Better to cut your losses and find a manager who is also a mentor.
You won’t meet your personal goals if you stay
It doesn’t matter what your career goals are, but it does matter that you’re putting yourself in the best place possible to meet them.
If you’re just looking for some easy temp work before returning to school or having a family, then a high-pressured job is wrong for you.
Similarly, if you want to be a CEO in ten years’ time and there’s no promotional opportunities at your current workplace, you should move on.
Your job is negatively impacting your life
Our jobs make up a huge part of our lives, but they shouldn’t become our lives.
If a bad job is souring your evenings and weekends, it’s time to take action.
Life is too short to be miserable.
Ask yourself if your job makes you feel more unhappy than happy, and if you spend a large portion of time complaining about it to friends and family.
Another warning sign is if your work frequently causes you to miss life events that are more important to you, such as family milestones.
And if your job is making you physically ill – because of poor working conditions or stress – get out before your health is permanently damaged.
You consider any aspect of the company unethical
Even good jobs will have elements that you dislike.
But there is a world of difference between a task that you find boring and a task that you consider immoral.
Indeed, if anything about your workplace sets off your ethical sensors, that’s a very clear sign that there is a fundamental mismatch between your values and your company’s, and it’s time to get out of there.
This isn’t about whether your company is unethical or not, but about the fact you consider it to be so.
Our ethics are such a highly emotive part of our personality that working somewhere that violates them is likely to knock our self-esteem, not to mention send our motivation through the floor.

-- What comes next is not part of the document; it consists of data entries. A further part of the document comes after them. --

(* ===== verification/Users.v ===== *)
(** internal/emailverified: the single writer of the User's EmailVerification
    status field, with its read-modify-write retry, and internal/userprovision:
    the construction and creation of Users and the activity Events. *)

From S2P Require Import Prelude GoLib Prog Model Cluster.

(** * k8s.io/client-go/util/retry

    [RetryOnConflict(backoff, fn)] is library code.  Its documentation: fn is
    called, and called again while it returns a conflict, up to the number of
    steps of the backoff; the error of the last call is returned.  [S] is the
    state captured by the closure. *)
Fixpoint attempts (n : nat) {S} (fn : S → M (S * option error)) (s : S) : M (S * option error) :=
  fn s ≫= λ '(s', e),
    match n, e with
    | Datatypes.S n, Some err => if IsConflict err then attempts n fn s' else mret (s', e)
    | _, _ => mret (s', e)
    end.

Class ConflictRetry := {
  RetryOnConflict : ∀ S : Type, (S → M (S * option error)) → S → M (S * option error);
  retry_steps : nat;
  RetryOnConflict_doc : ∀ S (fn : S → M (S * option error)) s,
    RetryOnConflict S fn s = attempts retry_steps fn s }.

Definition Desired (verified : bool) : EmailVerificationState :=
  if verified then EVVerified else EVUnverified.

(** [user] is a pointer in the source; [None] is nil. *)
Definition IsVerified (user : option User) : bool :=
  match user with
  | Some u => bool_decide (u_emailVerification u = EVVerified)
  | None => false
  end.

Definition NeedsUpdate (user : User) (verified : bool) : bool :=
  negb (bool_decide (u_emailVerification user = Desired verified)).

Definition with_emailVerification (user : User) (s : EmailVerificationState) : User :=
  mkUser (u_name user) (u_uid user) (u_resourceVersion user) (u_email user) (u_givenName user)
    (u_familyName user) (u_avatarURL user) (u_lastLoginProvider user) s.

(** The closure handed to the retry; [changed] is the captured variable. *)
Definition set_attempt (userName : string) (verified changed : bool) : M (bool * option error) :=
  r ← call (KGetUser userName);
  match r with
  | Err e => mret (changed, Some e)
  | Ok user =>
      if negb (NeedsUpdate user verified) then mret (false, None)
      else
        e ← call (KUpdateUserStatus (with_emailVerification user (Desired verified)));
        match e with
        | Some e => mret (changed, Some e)
        | None => mret (true, None)
        end
  end.

Definition SetVerified `{ConflictRetry} (userName : string) (verified : bool) : M (bool * option error) :=
  RetryOnConflict bool (set_attempt userName verified) false.

(** * internal/userprovision *)

Definition NewUser (zitadelUserID email givenName familyName : string) : User :=
  mkUser zitadelUserID EmptyString 0 email givenName familyName EmptyString ProviderUnset EVUnset.

(** The created object, as the server returned it, replaces the caller's User. *)
Definition EnsureUser (user : User) : M (User * bool * option error) :=
  r ← call (KCreateUser user);
  match r with
  | Err e => if IsAlreadyExists e then mret (user, false, None) else mret (user, false, Some e)
  | Ok user => mret (user, true, None)
  end.

Definition EventReasonAccountCreated : string := "AccountCreated".
Definition EventReasonPasskeyEnrolled : string := "PasskeyEnrolled".
Definition EventReasonPasskeyRemoved : string := "PasskeyRemoved".
Definition EventComponent : string := "auth-provider-zitadel".
Definition EventNamespace : string := "default".

Definition RecordEvent (userName userUID reason message : string) : M unit :=
  now ← call Now;
  _ ← call (KCreateEvent (mkEvent (userName +:+ "." +:+ format_hex now) EventNamespace
              userName userUID reason message EventComponent now));
  mret ().

(** * Lemmas *)

Definition is_user_write (e : event) : Prop :=
  match e with
  | existT (KUpdateUserStatus _ | KPatchUserStatus _ _ _ | KCreateUser _ | KDeleteUser _) _ => True
  | _ => False
  end.

Lemma NeedsUpdate_false u v : NeedsUpdate u v = false ↔ u_emailVerification u = Desired v.
Proof. unfold NeedsUpdate. case_bool_decide; simpl; naive_solver. Qed.

Lemma NeedsUpdate_written u v : NeedsUpdate (with_emailVerification u (Desired v)) v = false.
Proof. by apply NeedsUpdate_false. Qed.

Lemma attempts_safe T (HT : TraceInv T) n {S} (fn : S → M (S * option error)) s :
  (∀ s, safe T (fn s)) → safe T (attempts n fn s).
Proof.
  intros Hfn. revert s. induction n as [|n IH]; intros s; simpl;
    apply safe_bind; auto; intros [s' [e|]]; try (by apply safe_ret).
  destruct (IsConflict e); [apply IH|by apply safe_ret].
Qed.

Lemma RetryOnConflict_safe `{ConflictRetry} T (HT : TraceInv T) {S} (fn : S → M (S * option error)) s :
  (∀ s, safe T (fn s)) → safe T (RetryOnConflict S fn s).
Proof. rewrite RetryOnConflict_doc. by apply attempts_safe. Qed.

(** A status update that rewrites nothing but the EmailVerification field of the
    User read immediately before it. *)
Definition fresh_field_write (userName : string) (verified : bool) (tr : trace) : Prop :=
  ∀ pre u a post, tr = pre ++ ev (KUpdateUserStatus u) a :: post →
    ∃ pre' u0, pre = pre' ++ [ev (KGetUser userName) (Ok u0)] ∧
      u = with_emailVerification u0 (Desired verified) ∧
      u_emailVerification u0 ≠ Desired verified.

#[export] Instance fresh_field_write_inv n v : TraceInv (fresh_field_write n v).
Proof.
  split.
  - intros [|] ? ? ? ?; discriminate.
  - intros tr tr' H1 H2 pre u a post Heq.
    apply app_eq_inv in Heq as [(k & -> & Hk)|(k & -> & Hk)].
    + destruct k as [|x k]; simpl in *.
      * destruct (H2 [] u a post (eq_sym Hk)) as (pre' & ? & Hn & _).
        by destruct pre'.
      * injection Hk as <- Hk. by apply (H1 pre u a k).
    + destruct (H2 k u a post Hk) as (pre' & u0 & -> & ?).
      exists (tr ++ pre'), u0. by rewrite <-app_assoc.
Qed.

Lemma set_attempt_fresh n v c : safe (fresh_field_write n v) (set_attempt n v c).
Proof.
  intros [user|e]; simpl.
  - destruct (NeedsUpdate user v) eqn:Hn; simpl.
    + assert (u_emailVerification user ≠ Desired v).
      { intros Hu. apply NeedsUpdate_false in Hu. congruence. }
      assert (∀ o, fresh_field_write n v [ev (KGetUser n) (Ok user);
          ev (KUpdateUserStatus (with_emailVerification user (Desired v))) o]) as Hf.
      { intros o pre u a post Heq. destruct pre as [|e1 [|e2 [|]]]; try discriminate Heq.
        apply cons_inv in Heq as [<- Heq]. apply cons_inv in Heq as [Heq _].
        exists [], user. repeat split; [|done].
        apply (f_equal (λ e : event, match e with existT (KUpdateUserStatus u) _ => u | _ => user end)) in Heq.
        by simpl in Heq. }
      intros [e|]; simpl; apply Hf.
    + intros [|? [|]] ? ? ? ?; discriminate.
  - intros [|? [|]] ? ? ? ?; discriminate.
Qed.

(** ** One attempt against an API server *)
Section ApiServer.
Context {S : Type} {h : environment S} `{!ApiServer h}.

(** The User [n] holds the verification state [v] in [s'] and nothing else
    about the stored Users differs from [s]. *)
Definition verification_recorded (n : string) (v : bool) (s s' : S) (changed : bool) : Prop :=
  ∃ u rv, users s !! n = Some u ∧ changed = NeedsUpdate u v ∧
    users s' = <[n := set_rv rv (with_emailVerification u (Desired v))]> (users s).

Lemma set_rv_id u : set_rv (u_resourceVersion u) u = u.
Proof. by destruct u. Qed.

Lemma run_set_attempt n v c s :
  ∃ s' c' e, run h (set_attempt n v c) s = (s', Returned (c', e)) ∧
    match e with
    | None => verification_recorded n v s s' c'
    | Some _ => users s' = users s ∧ c' = c
    end.
Proof.
  simpl. pose proof (api_get n s) as Hg. pose proof (api_frame (KGetUser n) s eq_refl) as Hf.
  destruct (h (KGetUser n) s) as [s1 [u|e]] eqn:E; simpl in *; [|by run_returns].
  pose proof (users_named s n u Hg) as Hname.
  destruct (NeedsUpdate u v) eqn:Hn; simpl.
  - set (u' := with_emailVerification u (Desired v)).
    pose proof (api_update u' s1) as Hu.
    destruct (h (KUpdateUserStatus u') s1) as [s2 [e|]]; simpl in *.
    + eexists _, _, _. split; [done|]. by rewrite Hu.
    + destruct Hu as (old & rv & Hold & _ & Hs2). eexists _, _, _. split; [done|].
      exists u, rv. split; [done|]. split; [done|].
      rewrite Hs2, Hf, <-Hname. rewrite Hf, Hname, Hg in Hold. injection Hold as <-. done.
  - eexists _, _, _. split; [done|]. exists u, (u_resourceVersion u). split; [done|]. split; [done|].
    rewrite Hf. symmetry. apply insert_id. rewrite Hg. f_equal.
    apply NeedsUpdate_false in Hn. unfold with_emailVerification. rewrite <-Hn. by destruct u.
Qed.

Lemma run_attempts_set k n v s :
  ∃ s' c' e, run h (attempts k (set_attempt n v) false) s = (s', Returned (c', e)) ∧
    match e with
    | None => verification_recorded n v s s' c'
    | Some _ => users s' = users s ∧ c' = false
    end.
Proof.
  revert s. induction k as [|k IH]; intros s; cbn [attempts]; rewrite run_bind;
    destruct (run_set_attempt n v false s) as (s1 & c1 & e1 & -> & H1); simpl; [by run_returns|].
  destruct e1 as [e1|]; [|by run_returns].
  destruct H1 as [Hs1 ->]. destruct (IsConflict e1); [|by run_returns].
  destruct (IH s1) as (s2 & c2 & e2 & -> & H2). eexists _, _, _. split; [done|].
  unfold verification_recorded in *. rewrite Hs1 in H2. done.
Qed.
End ApiServer.

(** * Properties *)

(** Every status write [SetVerified] issues, in any execution, carries the
    User it read in the call immediately before, with only the EmailVerification
    field changed, and is issued only when that field differs: no other writer's
    field can be dropped. *)
Theorem SetVerified_writes_one_field `{ConflictRetry} n v tr r :
  may (SetVerified n v) tr r → fresh_field_write n v tr.
Proof. apply safe_may, RetryOnConflict_safe; [apply _|]. apply set_attempt_fresh. Qed.

(** C12: against an API server, [SetVerified] always returns, and when it
    reports no error the stored User holds the wanted state, every other field
    and every other User is as before, and [changed] says whether the field
    differed; when it reports an error the stored Users are untouched. *)
Theorem SetVerified_correct `{ConflictRetry} {S} (h : environment S) `{!ApiServer h} n v s :
  ∃ s' changed err, run h (SetVerified n v) s = (s', Returned (changed, err)) ∧
    match err with
    | None => verification_recorded n v s s' changed
    | Some _ => users s' = users s ∧ changed = false
    end.
Proof. unfold SetVerified. rewrite RetryOnConflict_doc. apply run_attempts_set. Qed.

(** * Witnesses *)

(** The retry budget of [retry.DefaultBackoff]: four calls. *)
Definition default_retry : ConflictRetry :=
  {| RetryOnConflict := λ S fn s, attempts 3 fn s; retry_steps := 3;
     RetryOnConflict_doc := λ _ _ _, eq_refl |}.

Definition sample_user : User :=
  mkUser "u1" "uid-u1" 1 "jane@example.com" "Jane" "Doe" "https://avatar" ProviderGitHub EVUnset.

Definition one_user : cluster := set_users empty_cluster {[ "u1" := sample_user ]}.

Lemma SetVerified_writes_one_field_witness :
  let tr := run_trace fake (@SetVerified default_retry "u1" true) one_user in
  count is_status_write tr = 1%nat ∧ fresh_field_write "u1" true tr.
Proof.
  split; [vm_compute; reflexivity|].
  eapply (@SetVerified_writes_one_field default_retry). apply run_may.
Defined.

Lemma SetVerified_correct_witness :
  ∃ s' changed err,
    run fake (@SetVerified default_retry "u1" true) one_user = (s', Returned (changed, err)) ∧
    match err with
    | None => verification_recorded "u1" true one_user s' changed
    | Some _ => users s' = users one_user ∧ changed = false
    end.
Proof. exact (@SetVerified_correct default_retry _ fake _ "u1" true one_user). Defined.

You’re not being adequately compensated
Let’s be frank: very few of us work for selfless reasons.
Money is the most obvious motivator, but not the only one: we may be willing to sacrifice some salary for flexitime and a short commute, for example.
If you feel that the compensation you get back from your company doesn’t equal the effort you put into it, it’s time to look for a better deal elsewhere.
Do some research and find out what the market rate for someone with your skills is.
Reach out feelers to see if other companies would be prepared to offer you more, and if they are, jump. By and large, a company that lowballs you is not a company that values you.